Mainframes: they may not be fashionable, but they are still big business for IBM and were the fastest growing business line for the company as it reported its Q2 results late Wednesday, while more cutting edge solutions declined.
Overall company revenue gained two percent, adjusted for FX volatility, to $20 billion (£15.2 billion) in the second quarter, IBM said in a statement, marginally outperforming analyst expectations of $19.9 billion.
Mainframes Up; Cloud Also Booming
Its cloud segment grew 18 percent to $4.7 billion, driven by impressive cloud-as-a-service growth of 24 percent. IBM’s “Cognitive Solutions” segment meanwhile, which includes solutions software and transaction processing software, returned revenues of $4.6 billion, down one percent when factoring in FX adjustments.
It was systems hardware that really stood out though: the company’s IBM Z line of mainframes was up 100 percent year-on-year, “reflecting high adoption rate of [the] z14 and strong demand for new workloads”, IBM revealed in a slideshow.
(The new IBM z14 single frame model mainframes can process 850 million encrypted transactions per day in the space of two floor tiles, and are a popular choice for data centres; it can deliver 100 percent encryption of application, cloud service and database data and allow open source machine learning to run on it.)

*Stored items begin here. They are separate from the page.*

Lemma wp_slice (l : list Z) a b (Q : list Z → St → Prop) s :
  0 <= a <= b → b <= lengthZ l → Q (take (Z.to_nat (b - a)) (drop (Z.to_nat a) l)) s →
  wp (slice l a b) Q s.
Proof.
  intros Ha Hb HQ. unfold slice. destruct (Z.leb_spec a b), (Z.leb_spec b (lengthZ l)); try lia. done.
Qed.

Lemma wp_read_loop s d h x n end_ fuel start rs buf :
  store_ok s d h → (size h < BLOCK_CACHE_SIZE)%nat → inode_takeable d h x n →
  end_ <= 512 * n → 0 <= start < end_ → 0 <= rs → rs + (end_ - start) <= lengthZ buf →
  (Z.to_nat (end_ / 512 - start / 512 + 1) <= fuel)%nat →
  wp (read_loop fuel x end_ start (start / 512) rs buf)
    (λ r s', store_ok s' d h ∧
       r = (splice buf (Z.to_nat rs) (file_byte d x <$> seqZ start (end_ - start)), rs + (end_ - start))) s.
Proof.
  intros Hs Hsz Hx Hend. revert s Hs start rs buf.
  pose proof Hx as (Hdir & Hn & Hmeta & _). unfold_layout.
  induction fuel as [|fuel IH]; intros s Hs start rs buf Hst Hrs Hbuf Hfuel; [zdiv|].
  cbn [read_loop]. destruct (block_step start end_ Hst ltac:(lia)) as (He & Hw & Hfit & Hnext).
  set (e := Z.min _ end_) in *. rewrite Hw. unfold BLOCK_SZ. wp_steps. apply wp_slice; [lia..|].
  rewrite wrap_small by zdiv. wp_steps.
  eapply wp_get_block_id; [done|done|done|done|zdiv|done|]. intros s1 Hs1. wp_steps.
  destruct (data_takeable d h x n (start / 512) Hx ltac:(zdiv)) as [Hb1 Hb2].
  pose proof (store_wf s1 d h _ Hs1 Hb1) as [Hlen _].
  eapply wp_read_block_as; [exact Hs1|done|done|done|done|done|]. intros s2 Hs2.
  assert (db_bytes (at_block d (inode_block d x (start / 512)) 0) = d (inode_block d x (start / 512))) as ->.
  { unfold at_block. cbn -[Z.to_nat]. rewrite drop_0, take_ge; [done|]. lia. }
  apply wp_slice; [zdiv|unfold lengthZ; lia|]. exists d. split; [done|]. intros s3 Hs3.
  replace (start mod 512 + (e - start) - start mod 512) with (e - start) by lia.
  rewrite block_bytes_eq by (lia || zdiv).
  destruct (Z.eqb_spec e end_) as [->|Hne].
  { wp_steps. done. }
  destruct (Hnext ltac:(lia)) as [Hq Hr]. rewrite <- Hq.
  assert (Hlm : length (file_byte d x <$> seqZ start (e - start)) = Z.to_nat (e - start)).
  { by rewrite length_fmap, length_seqZ. }
  unfold lengthZ in Hbuf.
  eapply wp_mono; [apply IH; [done|lia|lia| |lia]|].
  { unfold lengthZ. rewrite length_splice by lia. lia. }
  intros r s4 [Hs4 ->]. split; [done|]. f_equal; [|lia].
  replace (Z.to_nat (rs + (e - start))) with (Z.to_nat rs + length (file_byte d x <$> seqZ start (e - start)))%nat by lia.
  rewrite splice_app by lia. f_equal. rewrite <- fmap_app. f_equal.
  replace (end_ - start) with ((e - start) + (end_ - e)) by lia.
  rewrite seqZ_app by lia. do 2 f_equal; lia.
Qed.

Lemma data_blocks_bound x : 0 <= di_size x → di_size x <= 512 * 16540 → di_size x <= 512 * data_blocks x.
Proof.
  intros. unfold data_blocks, _data_blocks, BLOCK_SZ.
  rewrite (wrap_small 32 (di_size x + 512)), wrap_small by lia. zdiv.
Qed.

(** Bytes a transfer of [len] bytes at [offset] covers. *)
Definition span (x : DiskInode) (offset len : Z) : Z :=
  Z.max 0 (Z.min (offset + len) (di_size x) - offset).

Lemma wp_DiskInode_read_at s d h x offset buf :
  store_ok s d h → (size h < BLOCK_CACHE_SIZE)%nat → 0 <= di_size x <= 512 * INDIRECT2_BOUND →
  inode_takeable d h x (data_blocks x) → 0 <= offset → offset + lengthZ buf < 2 ^ 64 →
  wp (DiskInode_read_at x offset buf) (λ r s', store_ok s' d h ∧
    r = (splice buf 0 (file_byte d x <$> seqZ offset (span x offset (lengthZ buf))),
         span x offset (lengthZ buf))) s.
Proof.
  intros Hs Hsz Hsize Hx Hoff Hlen. unfold DiskInode_read_at, span. unfold_layout.
  assert (0 <= lengthZ buf) by (unfold lengthZ; lia). rewrite wrap_small by lia.
  destruct (Z.leb_spec (Z.min (offset + lengthZ buf) (di_size x)) offset).
  { wp_steps. split; [done|]. rewrite Z.max_l by lia. rewrite seqZ_nil by lia. done. }
  pose proof (data_blocks_bound x ltac:(lia) ltac:(lia)).
  rewrite Z.max_r by lia. eapply wp_mono; [apply wp_read_loop with (n := data_blocks x); (done || lia)|].
  intros r s' [Hs' ->]. split; [done|]. done.
Qed.

(** ** Writing *)

Lemma inode_block_stable (s : St) d d' h x n :
  store_ok s d h → inode_takeable d h x n → (∀ b, b ∈ inode_meta d x n → d' b = d b) →
  inode_meta d' x n = inode_meta d x n ∧
  ∀ k, 0 <= k < n → inode_block d' x k = inode_block d x k.
Proof.
  intros Hs (Hdir & Hn & Hmeta & _) Hd. unfold_layout. rewrite Forall_forall in Hmeta.
  assert (Hind : ∀ b, b ∈ inode_meta d x n → ind_words d' b = ind_words d b).
  { intros b Hb. unfold ind_words, at_block. by rewrite Hd. }
  split.
  - unfold inode_meta. destruct (Z.ltb_spec 156 n); [|done].
    rewrite (Hind (indirect2 x)); [done|]. apply meta_elem. naive_solver.
  - intros k Hk. unfold inode_block. destruct (Z.ltb_spec k 28); [done|].
    destruct (Z.ltb_spec k 156).
    + rewrite Hind; [done|]. apply meta_elem. left. split; [lia|done].
    + assert (indirect2 x ∈ inode_meta d x n) as H2 by (apply meta_elem; right; left; split; [lia|done]).
      rewrite (Hind _ H2). rewrite Hind; [done|].
      apply (meta_sub s d h x n); [done|by apply Hmeta|lia|]. unfold nsub. zdiv.
Qed.

(** No block is used twice. *)
Definition inode_sep (d : disk) (x : DiskInode) (n : Z) : Prop :=
  NoDup (inode_meta d x n ++ inode_data d x n).

Lemma sep_data_inj d x n i j :
  inode_sep d x n → 0 <= i < n → 0 <= j < n → inode_block d x i = inode_block d x j → i = j.
Proof.
  intros Hsep Hi Hj Heq. apply NoDup_app in Hsep as (_ & _ & Hnd).
  assert (Z.to_nat i = Z.to_nat j) by
    (eapply (NoDup_lookup (inode_data d x n)); [done|..]; unfold inode_data; rewrite list_lookup_fmap;
     [assert (seqZ 0 n !! Z.to_nat i = Some i) as -> by (apply lookup_seqZ; lia)
     |assert (seqZ 0 n !! Z.to_nat j = Some j) as -> by (apply lookup_seqZ; lia)]; simpl; [done|by rewrite Heq]).
  lia.
Qed.

Lemma sep_data_meta d x n k : inode_sep d x n → 0 <= k < n → inode_block d x k ∉ inode_meta d x n.
Proof.
  intros Hsep Hk Hin. apply NoDup_app in Hsep as (_ & Hdis & _). apply (Hdis _ Hin).
  unfold inode_data. apply list_elem_of_fmap_2, elem_of_seqZ. lia.
Qed.

(** [d'] is [d] with the bytes [start..end_] of the file replaced by [f]. *)
Definition wrote (d d' : disk) (x : DiskInode) (n start end_ : Z) (f : Z → Z) : Prop :=
  (∀ i, 0 <= i < 512 * n →
     file_byte d' x i = if decide (start <= i < end_) then f i else file_byte d x i) ∧
  (∀ b, b ∉ inode_data d x n → d' b = d b).

Lemma wrote_stable (s : St) d d' h x n start end_ f :
  store_ok s d h → inode_takeable d h x n → inode_sep d x n → wrote d d' x n start end_ f →
  inode_meta d' x n = inode_meta d x n ∧ inode_data d' x n = inode_data d x n.
Proof.
  intros Hs Hx Hsep [_ Hd]. destruct (inode_block_stable s d d' h x n Hs Hx) as [Hm Hb].
  { intros b Hb. apply Hd. apply NoDup_app in Hsep as (_ & Hdis & _). by apply Hdis. }
  split; [done|]. unfold inode_data. apply list_fmap_ext. intros i k Hk.
  apply Hb. apply list_elem_of_lookup_2, elem_of_seqZ in Hk. lia.
Qed.

Lemma wrote_trans (s : St) d d1 d2 h x n start e end_ f :
  store_ok s d h → inode_takeable d h x n → inode_sep d x n → start <= e <= end_ →
  wrote d d1 x n start e f → wrote d1 d2 x n e end_ f → wrote d d2 x n start end_ f.
Proof.
  intros Hs Hx Hsep He Hw1 Hw2. destruct (wrote_stable _ _ _ _ _ _ _ _ _ Hs Hx Hsep Hw1) as [_ Hdata].
  destruct Hw1 as [H1 F1], Hw2 as [H2 F2]. split.
  - intros i Hi. rewrite H2, H1 by done. repeat case_decide; (done || lia).
  - intros b Hb. rewrite F2, F1 by (by rewrite ?Hdata). done.
Qed.

Lemma file_byte_upd (s : St) d h x n k bs i :
  store_ok s d h → inode_takeable d h x n → inode_sep d x n → 0 <= k < n → 0 <= i < 512 * n →
  file_byte (upd d (inode_block d x k) bs) x i =
  if decide (i / 512 = k) then default 0 (bs !! Z.to_nat (i mod 512)) else file_byte d x i.
Proof.
  intros Hs Hx Hsep Hk Hi. unfold file_byte.
  destruct (inode_block_stable s d (upd d (inode_block d x k) bs) h x n Hs Hx) as [_ Hstab].
  { intros b Hb. apply upd_other. intros ->. by eapply sep_data_meta. }
  rewrite Hstab by zdiv. destruct (decide (i / 512 = k)) as [->|Hne]; [by rewrite upd_same|].
  rewrite upd_other; [done|]. intros Heq. apply Hne. eapply sep_data_inj; [done| |done|done]. zdiv.
Qed.

(** One iteration of the loop. *)
Lemma wrote_step (s : St) d h x n start m src :
  store_ok s d h → inode_takeable d h x n → inode_sep d x n → 0 <= start → 0 < m →
  start / 512 < n → start mod 512 + m <= 512 → length src = Z.to_nat m →
  wrote d (upd d (inode_block d x (start / 512))
             (splice (d (inode_block d x (start / 512))) (Z.to_nat (start mod 512)) src))
    x n start (start + m) (λ i, default 0 (src !! Z.to_nat (i - start))).
Proof.
  intros Hs Hx Hsep Hst Hm Hn Hfit Hlen.
  destruct (data_takeable d h x n (start / 512) Hx ltac:(zdiv)) as [Hb1 _].
  pose proof (store_wf s d h _ Hs Hb1) as [Hl _]. split.
  - intros i Hi. erewrite file_byte_upd by (done || zdiv).
    destruct (decide (i / 512 = start / 512)) as [Heq|Hne]; [|rewrite decide_False by zdiv; done].
    rewrite splice_lookup by zdiv. destruct (decide (start <= i < start + m)).
    + rewrite decide_True by zdiv. do 2 f_equal. zdiv.
    + rewrite decide_False by zdiv. unfold file_byte. by rewrite Heq.
  - intros b Hb. apply upd_other. intros ->. apply Hb. unfold inode_data.
    apply list_elem_of_fmap_2, elem_of_seqZ. zdiv.
Qed.

Lemma wrote_ext d d' x n start end_ f g :
  (∀ i, start <= i < end_ → f i = g i) → wrote d d' x n start end_ f → wrote d d' x n start end_ g.
Proof.
  intros Hfg [H1 H2]. split; [|done]. intros i Hi. rewrite H1 by done. case_decide; auto.
Qed.

Lemma inode_takeable_stable d d' h x n :
  inode_takeable d h x n → inode_meta d' x n = inode_meta d x n → inode_data d' x n = inode_data d x n →
  inode_takeable d' h x n.
Proof. intros (?&?&?&?) Em Ed. unfold inode_takeable. by rewrite Em, Ed. Qed.

Lemma wp_write_loop s d h x n end_ fuel base start buf :
  store_ok s d h → (size h < BLOCK_CACHE_SIZE)%nat → inode_takeable d h x n → inode_sep d x n →
  end_ <= 512 * n → 0 <= base <= start → start < end_ → end_ - base <= lengthZ buf →
  Forall is_byte buf → (Z.to_nat (end_ / 512 - start / 512 + 1) <= fuel)%nat →
  wp (write_loop fuel x end_ start (start / 512) (start - base) buf)
    (λ r s', r = end_ - base ∧ ∃ d', store_ok s' d' h ∧
       wrote d d' x n start end_ (λ i, default 0 (buf !! Z.to_nat (i - base)))) s.
Proof.
  intros Hs Hsz Hx Hsep Hend Hbase Hst Hbuf Hbytes. revert s d Hs start Hx Hsep Hbase Hst.
  induction fuel as [|fuel IH]; intros s d Hs start Hx Hsep Hbase Hst Hfuel; [zdiv|].
  pose proof Hx as (Hdir & Hn & Hmeta & _). unfold_layout.
  cbn [write_loop]. destruct (block_step start end_ ltac:(lia) ltac:(lia)) as (He & Hw & Hfit & Hnext).
  set (e := Z.min _ end_) in *. rewrite Hw. unfold BLOCK_SZ. wp_steps. rewrite wrap_small by zdiv.
  eapply wp_get_block_id; [done|done|done|done|zdiv|done|]. intros s1 Hs1. wp_steps.
  destruct (data_takeable d h x n (start / 512) Hx ltac:(zdiv)) as [Hb1 Hb2].
  pose proof (store_wf s1 d h _ Hs1 Hb1) as [Hlen Hbb].
  eapply wp_modify_block_as; [exact Hs1|done|done|done|done|done|]. intros s2 Hs2.
  assert (db_bytes (at_block d (inode_block d x (start / 512)) 0) = d (inode_block d x (start / 512))) as ->.
  { unfold at_block. cbn -[Z.to_nat]. rewrite drop_0, take_ge; [done|]. lia. }
  wp_steps. apply wp_slice; [lia|lia|]. wp_steps. apply wp_slice; [zdiv|unfold lengthZ; lia|]. wp_steps.
  replace (start - base + (e - start) - (start - base)) with (e - start) by lia.
  set (src := take (Z.to_nat (e - start)) (drop (Z.to_nat (start - base)) buf)).
  assert (Hsrc : length src = Z.to_nat (e - start)).
  { unfold src, lengthZ in *. rewrite length_take, length_drop. lia. }
  cbn [fst snd encode DataBlock_repr]. split.
  { split; cbn [db_bytes].
    - rewrite length_splice; [done|]. zdiv.
    - apply splice_wf; [done|zdiv|]. by apply Forall_take, Forall_drop. }
  exists d. split; [done|]. change (Z.to_nat 0) with 0%nat. cbn [db_bytes]. intros s3 Hs3.
  rewrite splice_all in Hs3 by (rewrite length_splice; zdiv).
  pose proof (wrote_step s d h x n start (e - start) src Hs Hx Hsep ltac:(lia) ltac:(lia) ltac:(zdiv)
    Hfit Hsrc) as Hwrote. replace (start + (e - start)) with e in Hwrote by lia.
  eapply (wrote_ext _ _ _ _ _ _ _ (λ i, default 0 (buf !! Z.to_nat (i - base)))) in Hwrote.
  2: { intros i Hi. unfold src. rewrite lookup_take_lt, lookup_drop by lia. do 2 f_equal. lia. }
  replace (start - base + (e - start)) with (e - base) by lia.
  destruct (Z.eqb_spec e end_) as [->|Hne]; [wp_steps; eauto|].
  destruct (Hnext ltac:(lia)) as [Hq Hr]. rewrite <- Hq.
  destruct (wrote_stable _ _ _ _ _ _ _ _ _ Hs Hx Hsep Hwrote) as [Hm Hd].
  eapply wp_mono; [apply (IH _ _ Hs3)|].
  - by eapply inode_takeable_stable.
  - unfold inode_sep. by rewrite Hm, Hd.
  - lia.
  - lia.
  - lia.
  - intros r s4 (-> & d' & Hs4 & Hw4). split; [done|]. exists d'. split; [done|].
    eapply wrote_trans; [exact Hs|done|done| |exact Hwrote|exact Hw4]. lia.
Qed.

While strong performance across any segment is no doubt welcomed, the news may be a mixed blessing for IBM, which has faced several consecutive years of declining revenue and concern among some analysts that it remains too wedded to what are seen as “legacy” product lines. (With performance this strong and the hardware that good, what constitutes “legacy” is up for debate…)

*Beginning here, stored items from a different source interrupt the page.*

Lemma tree_lists (s : St) d h x n L :
  store_ok s d h → tree d x n L → 0 <= n <= 16540 → (156 < n → 0 <= indirect2 x < cap) →
  inode_meta d x n ++ inode_data d x n = (λ p, default 0 (lookupZ L p)) <$> positions n.
Proof.
  intros Hs Ht Hn Hi2. unfold positions. rewrite fmap_app. f_equal.
  - destruct Ht as [Hl Ht]. unfold inode_meta. rewrite fmap_app. f_equal.
    + destruct (Z.ltb_spec 28 n); [|done]. simpl. rewrite (tu_ind1 _ _ _ Ht); [done|]. rewrite Hl. pos_lia.
    + destruct (Z.ltb_spec 156 n); [|done]. rewrite fmap_cons. f_equal.
      * rewrite (tu_ind2 _ _ _ Ht); [done|]. rewrite Hl. pos_lia.
      * apply list_eq. intros i. rewrite !list_lookup_fmap.
        assert (Hw : length (ind_words d (indirect2 x)) = 128%nat) by (eapply ind_length; eauto).
        assert (0 <= nsub n <= 128) by pos_lia.
        destruct (decide (Z.of_nat i < nsub n)) as [Hlt|Hge].
        -- rewrite lookup_take_lt by lia. rewrite word_eta by lia.
           assert (seqZ 0 (nsub n) !! i = Some (Z.of_nat i)) as -> by (apply lookup_seqZ; lia). simpl.
           rewrite (tu_sub _ _ _ Ht); [by rewrite Nat2Z.id|lia|]. rewrite Hl. apply sub_lt_tot; lia.
        -- rewrite lookup_take_ge by lia.
           assert (seqZ 0 (nsub n) !! i = None) as -> by (apply lookup_seqZ_ge; lia). done.
  - unfold inode_data. rewrite <- list_fmap_compose. apply list_fmap_ext. intros i k Hk. simpl.
    apply list_elem_of_lookup_2, elem_of_seqZ in Hk. by rewrite (tree_data d x n L k Ht) by lia.
Qed.

Lemma positions_lt n p : 0 <= n → p ∈ positions n → 0 <= p < tot n.
Proof.
  intros Hn. unfold positions. rewrite !elem_of_app, list_elem_of_fmap.
  intros [[H1|H1]|(k & -> & Hk%elem_of_seqZ)].
  - destruct (Z.ltb_spec 28 n); [|by apply not_elem_of_nil in H1].
    apply list_elem_of_singleton in H1 as ->. pos_lia.
  - destruct (Z.ltb_spec 156 n); [|by apply not_elem_of_nil in H1].
    apply elem_of_cons in H1 as [->|(a & -> & Ha%elem_of_seqZ)%list_elem_of_fmap]; pos_lia.
  - split; [pos_lia|]. apply pos_lt_tot; lia.
Qed.

(** A tree of distinct blocks on the device is a well-formed inode. *)
Lemma tree_wf s d h x n L :
  store_ok s d h → tree d x n L → 0 <= n <= INDIRECT2_BOUND → length (direct x) = 28%nat →
  NoDup L → Forall (takeable (cap := cap) h) L →
  inode_takeable (cap := cap) d h x n ∧ inode_sep d x n.
Proof.
  intros Hs Ht Hn Hdir Hnd Htake. unfold_layout. rewrite Forall_forall in Htake.
  assert (Hsome : ∀ p, p ∈ positions n → ∃ b, lookupZ L p = Some b).
  { intros p Hp. apply lookupZ_is_Some. destruct Ht as [-> _]. apply positions_lt; [lia|done]. }
  assert (Hi2 : 156 < n → 0 <= indirect2 x < cap).
  { intros H1. apply (Htake (indirect2 x)). destruct Ht as [Hl Ht].
    apply (lookupZ_elem _ 157), (tu_ind2 _ _ _ Ht). rewrite Hl. pos_lia. }
  pose proof (tree_lists s d h x n L Hs Ht ltac:(lia) Hi2) as Hlists.
  assert (Hall : Forall (takeable (cap := cap) h) (inode_meta d x n ++ inode_data d x n)).
  { rewrite Hlists. apply Forall_fmap, Forall_forall. intros p Hp. simpl.
    destruct (Hsome p Hp) as [b Hb]. rewrite Hb. apply Htake. by eapply lookupZ_elem. }
  apply Forall_app in Hall as [Hm Hd]. split.
  { unfold inode_takeable. unfold_layout. split_and!; [done|lia|done|done]. }
  unfold inode_sep. rewrite Hlists. apply NoDup_fmap_2_strong; [|apply positions_NoDup].
  intros p q Hp Hq. destruct (Hsome p Hp) as [b Hb], (Hsome q Hq) as [b' Hb']. rewrite Hb, Hb'. simpl.
  intros <-. by eapply lookupZ_inj.
Qed.
End trees.

(** ** Extending a tree *)

Lemma tree_upto_ext d d' x P : (∀ b, d b = d' b) → tree_upto d x P → tree_upto d' x P.
Proof.
  intros Hd [H1 H2 H3 H4].
  assert (Hi : ∀ b, ind_words d' b = ind_words d b) by (intros; unfold ind_words, at_block; by rewrite Hd).
  split; [|done|done|].
  - intros k Hk Hp. rewrite (H1 k Hk Hp). unfold inode_block. by rewrite !Hi.
  - intros a Ha Hp. rewrite (H4 a Ha Hp). by rewrite Hi.
Qed.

IBM shares had fallen sharply in April following the previous earnings report, dropping 7.5 percent in one day even though results exceeded Wall Street expectations and were down 10.6 percent since IBM’s last earnings report prior to the Q2 results, compared with a 7.9 percent gain on the tech-heavy Nasdaq Composite Index.
EMEA was the fastest growing geographical region for the company, which saw across the board growth of four percent, against one percent for the US.
Another stand-out result was security revenue, which runs across business segments, and which surged 79 percent from a year ago to $1 billion, IBM said.
“We delivered strong revenue and profit growth in the quarter, underscoring IBM’s progress and momentum in the emerging, high-value segments of the IT industry,” said Ginni Rometty, IBM chairman, president and chief executive officer.
She added: “More clients are engaging IBM on their journey to the cloud, and deploying IBM Cloud, Watson AI, analytics, blockchain and security solutions. This demonstrates IBM’s unique leadership in providing innovative technology coupled with deep industry expertise, trust and security.”
IBM ended the second quarter with $11.9 billion of cash on hand. Debt totaled $45.5 billion, including Global Financing debt of $31.1 billion. Operating pre-tax profit was up 11 percent for the quarter, versus Q2 2017. IBM said: “The balance sheet remains strong and is well positioned for the long term.”